Le primizie invernali del Cinema del Carbone


L'inverno al Cinema del Carbone di piazza Don Leoni a Mantova prosegue con un ricco programma di rassegne e iniziative, che Alessandro Della Casa (nella foto) ha illustrato per voi.
(francesca pasolini)

Giovedì 15 gennaio:
I nuovi film della Lega di Cultura di Piadena

Dopo le esperienze degli anni ’50 e ’60, Giuseppe Morandi torna a fare cinema. Insieme a Gianfranco “Micio” Azzali, co-fondatore della Lega di Cultura di Piadena, è nata l’idea di girare un nuovo documentario che raccontasse le trasformazioni del lavoro e della vita nelle nostre terre.
Il film "I colori della Bassa", presentato all’ultimo Festival di Venezia, sarà al centro di una serata che vedrà presenti i due autori e in cui verrà proiettato anche "Mi piaceva lavorare. Un bergamino racconta", film di Michael Grabek con protagonista Gianfranco “Micio” Azzali.

Da Giovedì 22 gennaio:
Ideogrammi cinesi

Nell'immaginario del viaggiatore occidentale, la Cina ha sempre rappresentato una meta favolosa. Dai tempi del Catai di Marco Polo al gigante economico di oggi, la Cina ha mantenuto quell'aura di mistero, fatta di saggezza antica e di splendore che la rende a un tempo affascinante e terribile.
Guidati da Alessandra Sala sarà possibile conoscere la Cina attraverso quattro ideogrammi (famiglia, rosso, strada e imparare), ad ogni concetto sarà abbinato un film del grande regista Zhang Yimou.

Da Martedì 27 gennaio:
Marco Ferreri: il cinema e l'anarchia

Marco Ferreri è stato uno dei registi più all'avanguardia, visionari e sperimentatori del cinema europeo.
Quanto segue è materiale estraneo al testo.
(** * QIDI auto Z-offset: a shallow embedding of the Klipper modules

    Two Python modules are embedded:
    - [auto_z_offset.py]      (the variant built on Klipper's probe helpers),
      in [Module Full];
    - [auto_z_offset_lite.py] (the stand-alone rewrite), in [Module Lite].

    Conventions of the embedding.
    - Python floats are read as exact rationals ([Q]); the rounding of float
      arithmetic is not modelled.  An event of the trace keeps the number
      that a script, a message or a configuration write formats; what the
      printer takes from [SET_GCODE_OFFSET Z=%f] is that number rounded to
      six decimals ([format_f]).  An acceleration limit is taken to have at
      most three decimals, as every limit set by [M204 S%.3f] has.
    - Methods become functions in a state-and-exception monad over a [World]:
      the Python object ([self]) together with the printer it talks to.
    - Every call that leaves the module (G-code scripts, toolhead moves,
      probing moves, status reads, console messages, config writes) is
      appended to the printer's [trace], in program order;
      [toolhead.set_position] redefines the position the toolhead reads and
      shows there only.
    - [str.split()] cuts at Python's whitespace characters; which characters
      these are is a parameter of the discovery of the Z steppers' drivers.
    - The outcome of each probing primitive is supplied by the printer's
      [future] list, one entry per probing call, oldest first.
    - Exceptions come from a probing primitive that does not trigger, from
      the tolerance check of a sampling session, and from a result policy
      without samples; the other external calls are taken to return.

    The file has three parts: the embedding of the two modules, the
    vocabulary of the statements, and the properties with their proofs. *)

From Stdlib Require Import QArith Qminmax Qround Qabs List String Bool Lia Lqa
  Arith.
From Stdlib Require Import Sorting.Permutation Sorting.Sorted.
From stdpp Require Import gmap strings.
Import ListNotations.

Local Open Scope string_scope.
Local Open Scope list_scope.

(** ** Exceptions and results *)

Inductive Exn : Type :=
| ProbeFault          (* the external probing primitive raised *)
| SamplesTolerance    (* gcmd.error("Probe samples exceed samples_tolerance") *)
| ProbeStateError     (* self._probe_state_error() *)
| OutOfFuel           (* the bound of a modelled while loop; never raised *)
| ZeroDivisionError   (* a mean over no sample *)
| AttributeError.     (* an attribute read before it was ever assigned *)

Inductive Res (A : Type) : Type :=
| Ok (a : A)
| Raise (e : Exn).
Arguments Ok {A} a.
Arguments Raise {A} e.

(** ** Positions

    Klipper hands probe positions back either as a plain 3-element
    list/tuple or as a [ProbeResult] named tuple. *)

Inductive Position : Type :=
| Plain (x y z : Q)
| ProbeResult (bed_x bed_y bed_z test_x test_y test_z : Q).

Definition _get_pos_z (position : Position) : Q :=
  match position with
  | ProbeResult _ _ bed_z _ _ _ => bed_z
  | Plain _ _ z => z
  end.

Definition _get_pos_xyz (position : Position) : Q * Q * Q :=
  match position with
  | ProbeResult bed_x bed_y bed_z _ _ _ => (bed_x, bed_y, bed_z)
  | Plain x y z => (x, y, z)
  end.

(** [_replace(bed_z=...)] on a [ProbeResult]; a plain list or tuple is
    rebuilt with index 2 changed (and comes back as a tuple). *)
Definition _adjust_pos_z_offset (position : Position) (z_offset : Q) : Position :=
  match position with
  | ProbeResult bx by_ bz tx ty tz => ProbeResult bx by_ (bz - z_offset) tx ty tz
  | Plain x y z => Plain x y (z - z_offset)
  end.

(** ** The printer: what the modules talk to *)

(** The toolhead position [[x, y, z, e]]. *)
Record Coord : Type := mkCoord { pos_x : Q; pos_y : Q; pos_z : Q; pos_e : Q }.

(** Scripts handed to [gcode.run_script_from_command]. *)
Inductive Script : Type :=
| SET_TMC_CURRENT (stepper : string) (current : Q)
    (* "SET_TMC_CURRENT STEPPER=%s CURRENT=%.3f" *)
| SET_GCODE_OFFSET_Z0
    (* "SET_GCODE_OFFSET Z=0 MOVE=0" *)
| SET_GCODE_OFFSET_Z (offset : Q)
    (* "SET_GCODE_OFFSET Z=%f MOVE=0" *)
| M204_S (accel : Q)
    (* "M204 S%.3f" *)
| PREPARE_GCODE
    (* self.prepare_gcode.render() *)
| PROBE_SAMPLES_1.
    (* "PROBE SAMPLES=1" *)

Inductive Sensor : Type := BedSensor | InductiveProbe.

Inductive FmtArg : Type :=
| AStr (s : string)
| ANum (q : Q).

Inductive SamplesResult : Type := Average | Median.

Inductive Event : Type :=
| EvScript (s : Script)                       (* gcode.run_script_from_command *)
| EvMove (coord : list (option Q)) (speed : Q) (* toolhead.manual_move *)
| EvGetStatus                                  (* toolhead.get_status(systime) *)
| EvProbingMove (target : Coord) (speed : Q)   (* homing.probing_move *)
| EvRunSingleProbe (sensor : Sensor)           (* probe.run_single_probe *)
| EvProbe                                      (* ProbeSessionHelper._probe *)
| EvProbeWrapper (method : string)             (* self.probe_wrapper.<method> *)
| EvCalcAverage (positions : list Position) (method : SamplesResult)
                                               (* probe.calc_probe_z_average *)
| EvRespond (fmt : string) (args : list FmtArg) (* gcmd.respond_info *)
| EvConfigSet (section key : string) (value : Q). (* configfile.set *)

(** One probing primitive either triggers, leaving the toolhead somewhere and
    handing a position back, or raises, leaving the toolhead where the failed
    move took it (at its target, when the move was made in full without a
    trigger). *)
Inductive ProbeOutcome : Type :=
| Triggered (toolhead_after : Coord) (result : Position)
| Fault (toolhead_after : Coord).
All'interno della sua filmografia il Cinema del Carbone ha selezionato 6 film: "El cochecito", "L'harem", "Dillinger è morto", "Il seme dell'uomo", "Non toccare la donna bianca", "L'ultima donna".

Da Giovedì 5 marzo:
Leggo solo le figure

Seconda edizione della rassegna che ripercorre i rapporti tra cinema e letteratura.
I film, scelti dopo una consultazione popolare, saranno commentati ogni sera da Simonetta Bitasi.
Saranno proposti "Fight Club", tratto dal romanzo di Chuck Palanhiuk; "Il dolce domani", tratto dal romanzo di Russell Banks; "Food of love – Il voltapagine", dal libro di David Leavitt; "Il figlio di due madri", tratto dal testo di Massimo Bontempelli.

Da Martedì 17 marzo:
Cinearte 2009

Che cosa rappresenta un'opera d'arte?
Attraverso tre film sul confine tra finzione e documentario ("la bella scontrosa" di Jacques Rivette, "Il sole del melocotogno" di Victor Erice e "Stolen Art" di Simon Backés) la rassegna tenta di rispondere alle domande "originarie" della pittura.